I have decided to read/copy files straight from their online repository to avoid download the files at first. Given this is my first attempt at this, this's been my first interaction with aws.s3
.
First, just to make sure I could run something simple, I checked if the bucket existed. I did so with bucket_exists
defining both the bucket
and the region
. The bucket does exist.
However, the file I want to inspect is an .h5
file. To work with it, I got the rhdf5
library from BiocManager
. Then, to inspect the one file, I did the following:
s3read_using(
FUN = rhdf5::H5Fopen,
bucket = "s3://arpa-e-perform/ERCOT/",
region = "us-west-2",
object = "s3://arpa-e-perform/ERCOT/2018/Solar/Actuals/BA_level/BA_solar_actuals_2018.h5")
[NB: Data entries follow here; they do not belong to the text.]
Definition search_image (image : bytes) (cmt : string) (k : nat)
  (max_distance : pyfloat) : M (list Item) :=
  query_emb <- query_vector image cmt ;;
  xs <- gets index ;;
  let hits := index_search xs query_emb k in
  md <- gets metadata ;;
  collect_results md max_distance hits.

(** *** DELETE /items/{filename} *)

Definition keep_other (fname : string) (item : Item) : bool :=
  negb (String.eqb (filename item) fname).

(** The embedding of a stored item, as lines 351-354 recompute it. *)
Definition embed_item (item : Item) : M Vec :=
  process_image_text_pair (filename item)
    (combined_text (comment item) (tags item)).

Definition deleted_message : Response := Message "Item deleted successfully".

Definition delete_item_body (fname : string) : M Response :=
  modify (fun w => set_image_dir (delete fname (image_dir w)) w) ;;;
  cf <- gets comments_file ;;
  comments_data <- load COMMENTS_FILE JSONDecodeError cf ;;
  (if PyDict.mem fname comments_data then ret tt
   else raise (KeyError fname)) ;;;
  modify (set_comments_file (Content (PyDict.remove fname comments_data))) ;;;
  modify (fun w =>
            set_metadata (List.filter (keep_other fname) (metadata w)) w) ;;;
  md <- gets metadata ;;
  write_metadata md ;;;
  modify (set_index []) ;;;
  (match md with
   | [] => ret tt
   | _ :: _ =>
       embeddings <- mapM embed_item md ;;
       index_add embeddings ;;;
       write_index
   end) ;;;
  ret deleted_message.

Definition delete_item (fname : string) : M Response :=
  catch (delete_item_body fname) (fun e => ret (Error (exn_str e))).

(** *** The embedding contract in the words of the specification

    With a text: the image and the text embedding, each L2-normalized, then
    averaged element-wise.  Without: the L2-normalized image embedding. *)

Definition l2_normalize (v : Vec) : Vec := vdiv v (norm v).

Definition average (a b : Vec) : Vec := vhalf (vadd a b).
(* ===== verification/_CoqProject ===== *)
-Q . S2P
Prelude.v
LagGrid.v
RankSwap.v
Stats.v
Autocorrelation.v
Spectral.v
Generator.v
Loaders.v
Quantizer.v
Pipeline.v
Click.v
Cli.v
Display.v
(** ** Arrays *)

(** A two-dimensional numpy array of shape [(r, c)], stored by rows. *)
Definition has_shape {A} (r c : nat) (M : list (list A)) : Prop :=
  length M = r /\ Forall (fun row => length row = c) M.

(** [M[i, j]] on an array stored by rows, [None] out of range. *)
Definition lookup2 {A} (M : list (list A)) (i j : nat) : option A :=
  M !! i ≫= fun row => row !! j.

(** ** In-place updates of a list at a sequence of indices *)

Section AlterAll.
Context {X A : Type} (idx : X -> nat) (upd : X -> A -> A).

(** [for x in xs: l[idx x] = upd x (l[idx x])]. *)
Definition alter_all (xs : list X) (l : list A) : list A :=
  foldl (fun l x => alter (upd x) (idx x) l) l xs.
End AlterAll.

(** ** Lemmas *)

Lemma res_bind_Ok {A B} (a : A) (k : A -> res B) : res_bind (Ok a) k = k a.
Proof. reflexivity. Qed.

Lemma res_bind_Err {A B} (e : pyexc) (k : A -> res B) : res_bind (Err e) k = Err e.
Proof. reflexivity. Qed.

Create HintDb roughgan.
Create Rewrite HintDb res_rw.
#[export] Hint Rewrite @res_bind_Ok @res_bind_Err : res_rw.

(** Reduce the binds whose head is a value, without unfolding anything else. *)
Ltac res_simpl := autorewrite with res_rw; cbn [res_bind].

(** A loop whose body succeeds on every element, keeping an invariant
    [P] of the state, is the left fold of the body's result. *)
Lemma for_each_inv {X S} (P : S -> Prop) (g : X -> S -> S)
    (body : X -> S -> res S) (xs : list X) (s : S) :
  P s ->
  (forall x s, x ∈ xs -> P s -> body x s = Ok (g x s) /\ P (g x s)) ->
  for_each xs body s = Ok (foldl (fun s x => g x s) s xs)
  /\ P (foldl (fun s x => g x s) s xs).
Proof.
  revert s. induction xs as [|x xs IH]; intros s Hs Hbody; [done|].
  simpl. destruct (Hbody x s) as [-> Hs']; [apply elem_of_cons; by left|done|].
  apply IH; [done|]. intros y t Hy. apply Hbody. apply elem_of_cons. by right.
Qed.

Lemma for_each_Err_head {X S} (body : X -> S -> res S) x xs s e :
  body x s = Err e -> for_each (x :: xs) body s = Err e.
Proof. intros H. simpl. by rewrite H. Qed.

Section AlterAllLemmas.
Context {X A : Type} (idx : X -> nat) (upd : X -> A -> A).

Lemma alter_all_length xs l : length (alter_all idx upd xs l) = length l.
Proof.
  revert l. induction xs as [|x xs IH]; intros l; [done|].
  simpl. rewrite IH. apply length_alter.
Qed.

Lemma alter_all_lookup_notin xs l k :
  k ∉ idx <$> xs -> alter_all idx upd xs l !! k = l !! k.
Proof.
  revert l. induction xs as [|x xs IH]; intros l Hk; [done|].
  simpl. rewrite fmap_cons, not_elem_of_cons in Hk. destruct Hk as [Hx Hk].
  rewrite IH by done. rewrite list_lookup_alter. case_decide; [congruence|done].
Qed.

Lemma alter_all_lookup_in xs l x :
  NoDup (idx <$> xs) -> x ∈ xs ->
  alter_all idx upd xs l !! idx x = upd x <$> l !! idx x.
Proof.
  revert l. induction xs as [|y xs IH]; intros l Hnd Hx; [set_solver|].
  rewrite fmap_cons in Hnd. apply NoDup_cons in Hnd as [Hy Hnd].
  simpl. apply elem_of_cons in Hx as [->|Hx].
  - rewrite alter_all_lookup_notin by done.
    rewrite list_lookup_alter. by case_decide.
  - rewrite IH by done. rewrite list_lookup_alter. case_decide as Heq; [|done].
    exfalso. apply Hy. rewrite Heq. by apply list_elem_of_fmap_2.
Qed.
End AlterAllLemmas.

(** Successive updates of one cell are one update by their composition. *)
Lemma foldl_alter_same {X A} (h : X -> A -> A) (a : nat) (xs : list X) (l : list A) :
  foldl (fun l x => alter (h x) a l) l xs
  = alter (fun r => foldl (fun r x => h x r) r xs) a l.
Proof.
  revert l. induction xs as [|x xs IH]; intros l; simpl;
    apply list_eq; intros i; destruct (decide (a = i)) as [<-|Hne].
  - rewrite list_lookup_alter_eq. by destruct (l !! a).
  - by rewrite list_lookup_alter_ne.
  - rewrite IH, !list_lookup_alter_eq. by destruct (l !! a).
  - by rewrite IH, !list_lookup_alter_ne.
Qed.

(** [range(lo, hi)] with step 1 lists [lo, lo + 1, ..., hi - 1]. *)
Lemma py_range_step1 lo hi :
  (lo <= hi)%Z ->
  py_range lo hi 1 = Ok ((fun k => lo + Z.of_nat k)%Z <$> seq 0 (Z.to_nat (hi - lo))).
Proof.
  intros Hle. unfold py_range, py_range_len. simpl.
  f_equal. replace (Z.to_nat (if (lo <? hi)%Z then ((hi - lo - 1) / 1 + 1)%Z else 0%Z))
    with (Z.to_nat (hi - lo)).
  - apply list_fmap_ext. intros _ k _. lia.
  - destruct (Z.ltb_spec lo hi); [rewrite Z.div_1_r|]; f_equal; lia.
Qed.
(* ===== verification/LagGrid.v ===== *)
(** * LagGrid: the autocorrelation grid of [generate_surface]

    Lines 54-67 of [src/src/roughgan/data/generators.py]: [np.zeros],
    the lag bounds [txmin = -n // 2], [txmax = n // 2], the lag steps
    [dtx], [dty] and the two nested [for] loops that store
    [self.autocorrelation(tx, ty)] at [R[tx + txmax, ty + tymax]].  The
    autocorrelation model is a parameter of the section (it is defined in
    [Autocorrelation]); it may raise, as the Python method does.  The
    grid is a list of rows. *)

From S2P Require Import Prelude.

Section LagGrid.
Context {A : Type} (zero : A) (autocorrelation : Z -> Z -> res A).

(** [np.zeros((n, n))]: numpy refuses a negative dimension. *)
Definition np_zeros (n : Z) : res (list (list A)) :=
  if (n <? 0)%Z then Err ValueError
  else Ok (replicate (Z.to_nat n) (replicate (Z.to_nat n) zero)).

(** [R[i, j] = v] on a two-dimensional array stored by rows. *)
Definition np_setitem2 (R : list (list A)) (i j : Z) (v : A) : res (list (list A)) :=
  a <- np_index (length R) i ;;
  match R !! a with
  | Some row => b <- np_index (length row) j ;; Ok (alter (alter (fun _ => v) b) a R)
  | None => Err IndexError
  end.

(** [dtx = (txmax - txmin) // n_points] with [txmin = -n_points // 2]
    (Python reads [-n // 2] as [(-n) // 2]) and [txmax = n_points // 2]. *)
Definition lag_step (n : Z) : res Z := py_floordiv (n / 2 - (- n) / 2) n.

(** The body of the inner loop:
    [R[tx + txmax, ty + tymax] = self.autocorrelation(tx, ty)];
    Python evaluates the right-hand side before the subscripts. *)
Definition set_cell (txmax tymax tx ty : Z) (R : list (list A)) : res (list (list A)) :=
  v <- autocorrelation tx ty ;; np_setitem2 R (tx + txmax) (ty + tymax) v.

(** The body of the outer loop: [for ty in range(tymin, tymax, dty)];
    the inner [range] is built at every outer iteration. *)
Definition fill_row (tymin tymax dty txmax tx : Z) (R : list (list A)) :
    res (list (list A)) :=
  tys <- py_range tymin tymax dty ;;
  for_each tys (fun ty R => set_cell txmax tymax tx ty R) R.

(** Lines 54-67: the grid [R] together with the steps [dtx], [dty]
    (line 71 uses them again). *)
Definition autocorrelation_grid (n : Z) : res (list (list A) * Z * Z) :=
  R <- np_zeros n ;;
  let txmin := ((- n) / 2)%Z in
  let txmax := (n / 2)%Z in
  let tymin := ((- n) / 2)%Z in
  let tymax := (n / 2)%Z in
  dtx <- lag_step n ;;
  dty <- lag_step n ;;
  txs <- py_range txmin txmax dtx ;;
  R <- for_each txs (fun tx R => fill_row tymin tymax dty txmax tx R) R ;;
  Ok (R, dtx, dty).

(** The row (or column) that [R[tx + txmax, ...]] writes: numpy wraps
    the index [-1] to the last row. *)
Definition lag_index (n tx : Z) : nat :=
  Z.to_nat (if (tx + n / 2 <? 0)%Z then tx + n / 2 + n else tx + n / 2)%Z.

(** The lag stored in row [i]: [i - n // 2], except the last row of an
    odd grid, which holds the most negative lag [-(n + 1) / 2]. *)
Definition lag (n i : Z) : Z :=
  if (i - n / 2 <? n / 2)%Z then (i - n / 2)%Z else (i - n / 2 - n)%Z.

(** The values of [range(txmin, txmax)] once the step is known to be 1. *)
Definition lag_values (n : Z) : list Z :=
  (fun k => (- n) / 2 + Z.of_nat k)%Z <$> seq 0 (Z.to_nat (n / 2 - (- n) / 2)).

(** The grid the loops produce when the model [g] never raises. *)
Definition grid_table (g : Z -> Z -> A) (n : Z) : list (list A) :=
  (fun i => (fun j => g (lag n (Z.of_nat i)) (lag n (Z.of_nat j))) <$> seq 0 (Z.to_nat n))
    <$> seq 0 (Z.to_nat n).
End LagGrid.

(** Two models on integer lags, used by the witnesses at the end. *)
Definition lag_code (tx ty : Z) : Z := (10 * tx + ty)%Z.
Definition sq_lag (tx ty : Z) : Z := (tx * tx + ty * ty)%Z.

Section LagGridProofs.
Context {A : Type} (zero : A).

Lemma lag_step_eq n : n <> 0%Z -> lag_step n = Ok 1%Z.
Proof.
  intros Hn. unfold lag_step, py_floordiv.
  destruct (Z.eqb_spec n 0); [done|].
  replace (n / 2 - (- n) / 2)%Z with n by zlia. by rewrite Z.div_same.
Qed.

(** The lag step [(txmax - txmin) // n] is exactly 1 for every
    non-zero grid size: [txmax - txmin = n // 2 - (-n) // 2 = n]. *)
Lemma lag_step_one n : n <> 0%Z -> lag_step n = Ok 1%Z.
Proof. apply lag_step_eq. Qed.

Lemma lag_bounds n i : (0 <= i < n)%Z -> ((- n) / 2 <= lag n i < n / 2)%Z.
Proof. intros Hi. unfold lag. destruct (Z.ltb_spec (i - n / 2) (n / 2)); zlia. Qed.

Lemma lag_index_lag n i : (0 <= i < n)%Z -> lag_index n (lag n i) = Z.to_nat i.
Proof.
  intros Hi. unfold lag. destruct (Z.ltb_spec (i - n / 2) (n / 2));
    unfold lag_index; ltb_lia.
Qed.

Lemma lag_index_lt n tx :
  (0 < n)%Z -> ((- n) / 2 <= tx < n / 2)%Z -> lag_index n tx < Z.to_nat n.
Proof. intros Hn Htx. unfold lag_index. ltb_lia. Qed.

Lemma lag_index_inj n tx tx' :
  ((- n) / 2 <= tx < n / 2)%Z -> ((- n) / 2 <= tx' < n / 2)%Z ->
  lag_index n tx = lag_index n tx' -> tx = tx'.
Proof. unfold lag_index. ltb_lia. Qed.

(** [R[tx + txmax, ...]] addresses row [lag_index n tx]. *)
Lemma np_index_lag n tx :
  (0 < n)%Z -> ((- n) / 2 <= tx < n / 2)%Z ->
  np_index (Z.to_nat n) (tx + n / 2) = Ok (lag_index n tx).
Proof.
  intros Hn Htx. rewrite np_index_in by zlia. unfold lag_index.
  by rewrite Z2Nat.id by zlia.
Qed.

(** [lag_index] is a bijection from the lags onto the rows. *)
Lemma lag_values_bij n :
  (0 < n)%Z ->
  NoDup (lag_index n <$> lag_values n)
  /\ (forall tx, tx ∈ lag_values n -> lag_index n tx < Z.to_nat n)
  /\ (forall i, i < Z.to_nat n ->
        lag n (Z.of_nat i) ∈ lag_values n /\ lag_index n (lag n (Z.of_nat i)) = i).
Proof.
  intros Hn. unfold lag_values. split_and!.
  - apply NoDup_fmap_2_strong; [|apply NoDup_range_step1].
    intros x y Hx Hy. apply elem_of_range_step1 in Hx, Hy. by apply lag_index_inj.
  - intros tx Htx. apply elem_of_range_step1 in Htx. apply lag_index_lt; zlia.
  - intros i Hi. rewrite elem_of_range_step1, lag_index_lag by lia.
    split; [apply lag_bounds; lia|lia].
Qed.

Section TotalModel.
Context (f : Z -> Z -> res A) (g : Z -> Z -> A) (n : Z).
Hypothesis Hfg : forall tx ty, f tx ty = Ok (g tx ty).
Hypothesis Hn : (0 < n)%Z.

Lemma set_cell_spec tx ty R :
  ((- n) / 2 <= tx < n / 2)%Z -> ((- n) / 2 <= ty < n / 2)%Z ->
  has_shape (Z.to_nat n) (Z.to_nat n) R ->
  set_cell f (n / 2) (n / 2) tx ty R
  = Ok (alter (alter (fun _ => g tx ty) (lag_index n ty)) (lag_index n tx) R).
Proof.
  intros Htx Hty HR. unfold set_cell, np_setitem2. rewrite Hfg. res_simpl.
  destruct HR as [Hlen Hrows]. rewrite Hlen, np_index_lag by done. res_simpl.
  destruct (has_shape_lookup _ _ R (lag_index n tx) (conj Hlen Hrows))
    as [row [-> Hrow]]; [by apply lag_index_lt|].
  rewrite Hrow, np_index_lag by done. done.
Qed.

Lemma fill_row_spec tx R :
  ((- n) / 2 <= tx < n / 2)%Z -> has_shape (Z.to_nat n) (Z.to_nat n) R ->
  fill_row f ((- n) / 2) (n / 2) 1 (n / 2) tx R
  = Ok (alter (alter_all (lag_index n) (fun ty _ => g tx ty) (lag_values n))
              (lag_index n tx) R).
Proof.
  intros Htx HR. unfold fill_row. rewrite py_range_step1 by zlia. res_simpl.
  fold (lag_values n).
  destruct (for_each_inv (has_shape (Z.to_nat n) (Z.to_nat n))
    (fun ty R => alter (alter (fun _ => g tx ty) (lag_index n ty)) (lag_index n tx) R)
    (fun ty R => set_cell f (n / 2) (n / 2) tx ty R) (lag_values n) R HR)
    as [-> _].
  - intros ty R' Hty HR'. apply elem_of_range_step1 in Hty.
    rewrite set_cell_spec by done. split; [done|].
    apply has_shape_alter; [done|]. intros row Hrow. by rewrite length_alter.
  - by rewrite foldl_alter_same.
Qed.
End TotalModel.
Unfortunately, it didn't work. The message and the error message I got follow:
List of 6
$ Code : chr "PermanentRedirect"
$ Message : chr "The bucket you are attempting to access must be addressed using the specified endpoint. Please send all future "| truncated
$ Endpoint : chr "arpa-e-perform.s3.amazonaws.com"
$ Bucket : chr "arpa-e-perform"
$ RequestId: chr "BGEZ97HJH10KAPRE"
$ HostId : chr "pxKXcYNLchSYTwEaPLDoFRo11qkWontw+kWAtb8ZqTTEYwTptAkSgl8dbJoI8a2URXIxDCOE7/g="
- attr(*, "headers")=List of 7
..$ x-amz-bucket-region: chr "us-west-2"
..$ x-amz-request-id : chr "BGEZ97HJH10KAPRE"
..$ x-amz-id-2 : chr "pxKXcYNLchSYTwEaPLDoFRo11qkWontw+kWAtb8ZqTTEYwTptAkSgl8dbJoI8a2URXIxDCOE7/g="
..$ content-type : chr "application/xml"
..$ transfer-encoding : chr "chunked"
..$ date : chr "Mon, 06 Jun 2022 17:35:35 GMT"
..$ server : chr "AmazonS3"
..- attr(*, "class")= chr [1:2] "insensitive" "list"
- attr(*, "class")= chr "aws_error"
NULL
Error in parse_aws_s3_response(r, Sig, verbose = verbose) :
Moved Permanently (HTTP 301).
Today's been my first interaction with aws.s3
and I'm still going through the manual/forums, so all help will be appreciated. Thank you.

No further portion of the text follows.